Geraint Thomas a d’ores-et-déjà une préférence pour la saison 2023. Alors que les organisateurs du Giro et ceux du Tour de France ont présenté des parcours aux philosophies bien différentes, le Gallois n’a pas caché sa préférence en marge du Critérium de Saitama. « Je ne sais pas trop pourquoi ils ont fait ça… », a confié au site spécialisé Cyclingnews le coureur de l’équipe Ineos Grenadiers. Ce « pourquoi », c’est la décision des organisateurs de la Grande Boucle de limiter à une étape et 22 kilomètres en montagne la part du contre-la-montre sur le parcours de la 110eme édition de l’épreuve. Se rappelant qu’à ses débuts sur le Tour de France en 2007, « il y avait deux étapes contre-la-montre longues de plus de 50 kilomètres », Geraint Thomas a confié que « c’est assez extrême de prendre la direction opposée ». Se faisant l’avocat de l’effort solitaire, le coureur gallois a assuré que « ces chronos sont également des étapes marquantes », tout comme les sprints massifs qui ont été réduits à la portion congrue cette année.


Thomas : « Décevant qu’il n’y ait pas plus de contre-la-montre »

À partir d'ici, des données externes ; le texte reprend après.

(* ===== verification/Lifecycle.v ===== *)
(** The life of a cluster, from its provisioning to its destruction
    ([crates/workflows/src/runner.rs: run_provision, run_destroy]): the two runs
    composed over the records they share. *)

From stdpp Require Import base gmap strings list.
From S2P Require Import Prelude Errors Integrations Events Schema Database Tables Secrets Cluster.
From S2P Require Import Workflows Runner Runs.

(** * What a trace says *)

Section Traces.
Context `{En : Env}.

(** Hetzner answered about the servers it was asked about. *)
Definition truthful (tr : list Call) : Prop := forall id s, In (CGet id (Ok s)) tr -> hs_id s = id.

Lemma in_zip_with {A B C} (f : A -> B -> C) l k x :
  In x (zip_with f l k) -> exists a b, In a l /\ In b k /\ x = f a b.
Proof.
  revert k. induction l as [|a l IH]; intros [|b k] H; try done. destruct H as [<-|H].
  - exists a, b. split; [by left|]. split; [by left|done].
  - destruct (IH k H) as (a' & b' & ? & ? & ->). exists a', b'. split; [by right|]. split; [by right|done].
Qed.

Lemma in_zip_l {A B} (l : list A) (k : list B) a :
  In a l -> length k = length l -> exists b, In b k /\ In (a, b) (zip l k).
Proof.
  revert k. induction l as [|x l IH]; intros [|y k] H Hlen; try done. injection Hlen as Hlen.
  destruct H as [<-|H]; [exists y; split; by left|].
  destruct (IH k H Hlen) as (b & ? & ?). exists b. split; by right.
Qed.

Lemma booted_in id s tr : booted id s tr -> In (CGet id (Ok s)) tr.
Proof. intros (_ & waits & _ & _ & ->). apply in_or_app. right. by left. Qed.
Lemma booted_no_create id s tr p r : booted id s tr -> ~ In (CCreate p r) tr.
Proof.
  intros (_ & waits & _ & _ & ->) [H|[H|[]]]%in_app_or; [|done].
  unfold wait_calls in H. apply in_concat in H as (l & (x & <- & _)%in_map_iff & [H|[H|[]]]); done.
Qed.

Lemma boots_no_create pairs boots p r :
  Forall2 (fun q t => booted (fst q) (snd q) t) pairs boots -> ~ In (CCreate p r) (concat boots).
Proof.
  induction 1 as [|q t pairs boots Hq _ IH]; [by intros []|].
  intros [H|H]%in_app_or; [by eapply booted_no_create|by apply IH].
Qed.
Lemma boots_in pairs boots id s :
  Forall2 (fun q t => booted (fst q) (snd q) t) pairs boots -> In (id, s) pairs ->
  In (CGet id (Ok s)) (concat boots).
Proof.
  induction 1 as [|q t pairs boots Hq _ IH]; [by intros []|].
  intros [->|H]; apply in_or_app; [left; by apply booted_in|right; by apply IH].
Qed.
Lemma joined_no_create endpoint token version workers tr p r :
  joined endpoint token version workers tr -> ~ In (CCreate p r) tr.
Proof.
  induction 1 as [|w c workers tr (host & out & _ & ->) _ IH]; [by intros []|]. by intros [|].
Qed.

(** A server that was created is one of the output. *)
Lemma created_output input out tr p id :
  provisioned input out tr -> truthful tr -> In (CCreate p (Ok id)) tr ->
  exists s, In s (po_control_plane out :: po_workers out) /\ hs_id s = id.
Proof.
  intros (cp_id & cp_boot & host & o1 & token & raw & ids & t_create & t_boot & t_join &
          _ & Hcp & [Hlen Hcreate] & (boots & Hboot & Hn & Hboots) & Hjoin & _ & Htr) Htrue Hin.
  assert (Hcase : (id = cp_id) \/ In id ids).
  { rewrite Htr in Hin.
    apply in_app_or in Hin as [[H|[H|[H|[]]]]|Hin]; [done|left; by injection H|done|].
    apply in_app_or in Hin as [H|Hin]; [by eapply booted_no_create in H|].
    apply in_app_or in Hin as [[H|[H|[H|[H|[]]]]]|Hin]; [done..|].
    apply in_app_or in Hin as [H|Hin].
    { right. rewrite Hcreate in H. by apply in_zip_with in H as (i & id' & _ & Hi & [= _ <-]). }
    apply in_app_or in Hin as [[H|[]]|Hin]; [done|].
    apply in_app_or in Hin as [H|Hin]; [rewrite Hboot in H; by eapply boots_no_create in H|].
    apply in_app_or in Hin as [[H|[]]|Hin]; [done|].
    apply in_app_or in Hin as [H|[H|[H|[H|[]]]]]; [by eapply joined_no_create in H|done..]. }
  destruct Hcase as [->|Hid].
  - exists (po_control_plane out). split; [by left|]. apply Htrue. rewrite Htr.
    apply in_or_app. right. apply in_or_app. left. by apply booted_in.
  - destruct (in_zip_l ids (po_workers out) id Hid Hn) as (s & Hs & Hz). exists s. split; [by right|].
    apply Htrue. rewrite Htr. do 5 (apply in_or_app; right). apply in_or_app. left. rewrite Hboot.
    by eapply boots_in.
Qed.

Lemma deleted_one ids tr id : deleted_all ids tr -> In id ids -> exists a, gone a /\ In (CDelete id a) tr.
Proof.
  intros (answers & Hlen & Hgone & ->) Hid.
  destruct (in_zip_l ids answers id Hid Hlen) as (a & Ha & Hz). exists a. split.
  - rewrite Forall_forall in Hgone. by apply Hgone, list_elem_of_In.
  - right. apply in_or_app. left. rewrite zip_with_zip. by apply (in_map (uncurry CDelete) _ (id, a)).
Qed.

(** No row names the server, deleted or not. *)
Definition unrecorded (d : DB) (id : ServerId) : Prop :=
  Forall (fun row => sv_hetzner_server_id row <> u64_to_i64_sat id) (db_servers d).

Lemma recorded_own org id d d' new s :
  db_servers d' = db_servers d ++ new -> Forall (fun r => own_server org id r = true) new ->
  unrecorded d (hs_id s) -> on_record d' s -> 0 <= hs_id s <= i64_max ->
  exists row, In row (servers_of org id d') /\ server_id_of row = hs_id s.
Proof.
  intros Hd' Hnew Hold Hon Hid. unfold on_record in Hon. rewrite Hd' in Hon.
  apply existsb_exists in Hon as (row & Hrow & [He _]%andb_true_iff). apply Z.eqb_eq in He.
  assert (Hin : In row new).
  { apply in_app_or in Hrow as [H|H]; [|done]. unfold unrecorded in Hold. rewrite Forall_forall in Hold.
    apply list_elem_of_In, Hold in H. done. }
  exists row. split.
  - apply in_sort_by, filter_In. split; [rewrite Hd'; apply in_or_app; by right|].
    rewrite Forall_forall in Hnew. by apply Hnew, list_elem_of_In.
  - unfold server_id_of. rewrite He. by apply u64_i64_roundtrip.
Qed.
End Traces.

(** * From creation to deletion *)

Section Lifecycle.
Context `{En : Env, Ex : Externals} `{St : !SecretStore}.

(** C6: No server outlives its cluster: every server that a successful provisioning
    had Hetzner create is deleted, or found gone, by a later successful destruction of
    that cluster, whatever happened in between that kept its records; for identifiers
    that fit the database's 64-bit column and that no row had before, from a cloud
    that answers about the server it is asked about. *)
Theorem provisioned_servers_destroyed org input w w1 w2 w3 tr tr' p id :
  let cluster := pi_cluster_id input in
  bypass_rls = false -> SecretStoreLaws St -> unique_clusters (w_db w) -> unique_clusters (w_db w2) ->
  run_provision org input w = (Ok tt, w1) -> w_calls w1 = w_calls w ++ tr ->
  truthful tr -> In (CCreate p (Ok id)) tr -> 0 <= id <= i64_max -> unrecorded (w_db w) id ->
  incl (servers_of org cluster (w_db w1)) (servers_of org cluster (w_db w2)) ->
  run_destroy org cluster w2 = (Ok tt, w3) -> w_calls w3 = w_calls w2 ++ tr' ->
  exists answer, gone answer /\ In (CDelete id answer) tr'.
Proof.
  intros cluster Hb HSt Hu Hu2 Hp Htr Htrue Hin Hid Hfresh Hkept Hd Htr'.
  pose proof (run_provision_outcomes Hb org input w Hu) as H. apply (wp_run _ _ _ _ _ H) in Hp as (t & evs & R).
  clear H. pose proof (ran_calls _ _ _ _ _ _ R) as Ht. rewrite Htr in Ht. apply app_inv_head in Ht as <-.
  apply ran_db in R as (out & Hout & _ & (_ & Hon & (new & Hnew & _ & Hown) & _)).
  destruct (created_output input out tr p id Hout Htrue Hin) as (s & Hs & <-).
  rewrite Forall_forall in Hon. apply list_elem_of_In, Hon in Hs.
  destruct (recorded_own org cluster _ _ _ _ Hnew Hown Hfresh Hs Hid) as (row & Hrow & <-).
  pose proof (run_destroy_outcomes Hb org cluster w2 Hu2) as H. apply (wp_run _ _ _ _ _ H) in Hd as (t & evs' & R).
  pose proof (ran_calls _ _ _ _ _ _ R) as Ht. rewrite Htr' in Ht. apply app_inv_head in Ht as <-.
  apply ran_db in R as (Hdel & _). eapply deleted_one; [exact Hdel|]. by apply in_map, Hkept.
Qed.
End Lifecycle.

(** Tenant 2 provisions cluster 31 and destroys it: the first worker is deleted. *)
Definition demo_provisioned : @World demo_env :=
  (@run_provision demo_env calm_externals demo_store 2%N demo_input (demo_world demo_db)).2.
Definition demo_destroyed : @World demo_env :=
  (@run_destroy demo_env calm_externals demo_store 2%N 31%N demo_provisioned).2.
Definition calls_since (before after : list Call) : list Call := drop (length before) after.

Lemma ran_ok {E} (x : result E unit * @World demo_env) : x.1 = Ok tt -> x = (Ok tt, x.2).
Proof. destruct x. by intros [= ->]. Qed.

Lemma demo_provision_ok :
  (@run_provision demo_env calm_externals demo_store 2%N demo_input (demo_world demo_db)).1 = Ok tt.
Proof. vm_compute. reflexivity. Qed.
Lemma demo_destroy_ok :
  (@run_destroy demo_env calm_externals demo_store 2%N 31%N demo_provisioned).1 = Ok tt.
Proof. vm_compute. reflexivity. Qed.

Lemma provisioned_servers_destroyed_witness :
  exists answer, gone answer /\
    In (CDelete 101 answer) (calls_since (w_calls demo_provisioned) (w_calls demo_destroyed)).
Proof.
  refine (@provisioned_servers_destroyed demo_env calm_externals demo_store 2%N demo_input (demo_world demo_db)
    demo_provisioned demo_provisioned demo_destroyed (w_calls demo_provisioned) _
    (@provision_worker demo_env demo_input 0) 101 eq_refl (pgcrypto_laws "kek") demo_unique_clusters _ _ _ _ _ _ _ _ _ _).
  - unfold unique_clusters. vm_compute. repeat constructor; set_solver.
  - exact (ran_ok _ demo_provision_ok).
  - vm_compute. reflexivity.
  - intros id s H. revert H. vm_compute. intros H. 
    repeat (destruct H as [H|H]; [first [discriminate H | by injection H as <- <-]|]). destruct H.
  - vm_compute. tauto.
  - unfold i64_max. lia.
  - vm_compute. repeat constructor; discriminate.
  - apply incl_refl.
  - exact (ran_ok _ demo_destroy_ok).
  - vm_compute. reflexivity.
Defined.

S’il concède que les organisateurs du Tour peuvent avoir la volonté de « changer la donne », la philosophie du parcours 2023 lui déplait. « Je pense que c’est décevant qu’il n’y ait pas plus de contre-la-montre », a ajouté Geraint Thomas, faisant écho aux réactions de Jonas Vingegaard ou Cyrille Guimard. Le vainqueur de la Grande Boucle en 2008 n’en fait pas mystère, sa préférence va au Giro qui proposera l’an prochain trois étapes contre-la-montre pour plus de 70 kilomètres. « C’est ce que je pensais de toute façon, a-t-il confié quant à son choix de préférer le Tour d’Italie. Le Giro est une course bien moins intense du point de vue de l’ambiance et tout. J’aimerais y participer une nouvelle fois. C’est une course sur laquelle j’ai toujours pris du plaisir, même si j’ai été victime de chutes lors de mes deux dernières participations. Ce serait bien d’y retourner et de voir l’arrivée. » S’il se rend bien dans les Abruzzes en mai prochain, « G » assure que son ambition sera « simplement de faire le meilleur résultat possible », comme il avait abordé le dernier Tour de France, dont il avait pris la troisième place.